The Thermal Body Signature of a Second Class Citizen, Choking on His Own Saliva
Video-Performance, 2021.
A Video-Performance I developed and finished using thermal camera during my art residency at Mac Dowell Art Residency, NH, U.S to be shown at my solo exhibition at Soo Visual Art Center
The importance of this equipment in my work comes from its wide range of application in military and surveillance, drones and border patrolling. Many Kurds in crossing the borders of Iran-Iraq at night are targeted and killed using such technology.
The Following is Andy Sturdevant’s review of this piece:
“In The Thermal Body Signature of a Second Class Citizen, Choking on His Own Saliva, Pedram does just that. Pedram is able to force his saliva down his windpipe in a way that’s terrifyingly unfaked, and here he attempts to cough it back up, globule by globule, under the watchful eye of an infrared camera. You can see his body heating up, stress radiating off of him as he convulses. So much of the work here is about how the body can be suspended in physical space, between two places, not at home in either. This is the second class citizenship Pedram alludes to in the title -- not quite Iranian, not quite American. As he hacks away, the National Anthem of the Islamic Republic of Iran plays, Pedram’s physiological unease making a mockery of the lyrics’ promise:
Your message, O Imam, of independence, freedom, is imprinted on our souls.

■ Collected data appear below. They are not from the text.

(** X14: once the cache directory exists, NewFile always returns an open
    backend on the configured path, and a failure of the initial Load is
    not reported.  The new cache is empty
    when loading on start is switched off, when there is no cache file, and
    when the file cannot be decoded; in every case each key it holds is the
    non-empty key of a snapshot entry that is not expired and whose value
    is not nil. *)
Theorem X14_NewFile (cfg : FileConfig) (disk : Disk) (now : Time) :
  ∃ f,
    NewFile (Some cfg) disk now = Some f
    ∧ File_closed f = false
    ∧ closed (memory f) = false
    ∧ filePath f = FilePath cfg
    ∧ config (memory f)
      = default DefaultMemoryConfig (MemoryConfig_ cfg)
    ∧ (∀ k, is_Some (data (memory f) !! k) ->
         LoadOnStart cfg = true
         ∧ ∃ encoded x,
             disk !! FilePath cfg = Some (GobStream encoded)
             ∧ x ∈ encoded ∧ Key x = k ∧ k ≠ ""
             ∧ IsExpired x now = false ∧ is_nil (Value x) = false).
Proof.
  unfold NewFile. change (default DefaultFileConfig (Some cfg)) with cfg.
  cbn zeta.
  set (memcfg := default DefaultMemoryConfig (MemoryConfig_ cfg)).
  destruct (LoadOnStart cfg).
  - unfold File_Load. cbn [File_closed filePath memory].
    destruct (disk !! FilePath cfg) as [[|encoded]|] eqn:Hdisk.
    + eexists. split; [reflexivity|]. cbn.
      split; [done|]. split; [done|]. split; [done|]. split; [done|].
      by intros k [e He%NewMemory_lookup].
    + destruct (load_entries_origin (gobDecode encoded) (NewMemory memcfg) now)
        as (mem' & -> & Hcl & Hcfg & Hk).
      eexists. split; [reflexivity|]. cbn.
      split; [done|]. split; [done|]. split; [done|]. split; [done|].
      intros k [[? Hin%NewMemory_lookup]|(x & Hx & ? & ? & Hl)]%Hk; [done|].
      split; [done|]. exists encoded, x.
      unfold loadable in Hl. apply andb_true_iff in Hl as [Hl1 Hl2].
      apply negb_true_iff in Hl1, Hl2. done.
    + eexists. split; [reflexivity|]. cbn.
      split; [done|]. split; [done|]. split; [done|]. split; [done|].
      by intros k [e He%NewMemory_lookup].
  - eexists. split; [reflexivity|]. cbn.
    split; [done|]. split; [done|]. split; [done|]. split; [done|].
      by intros k [e He%NewMemory_lookup].
Qed.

He sounds instead like his soul is trying to leave his body. The anthem cross-fades into a bad-trip version of the Star Spangled-Banner, playing more and more slowly. Pedram tries to drink a glass of water, but it offers no relief. His convulsions mock those lyrics, too, the anthem’s noble-minded paeans to gallantry and gleaming -- there’s nothing gallant or gleaming here. He’s watched, studied and under surveillance by at least two states, choking on his own essence. The anthems are different, but his choked, anxious response is the same.”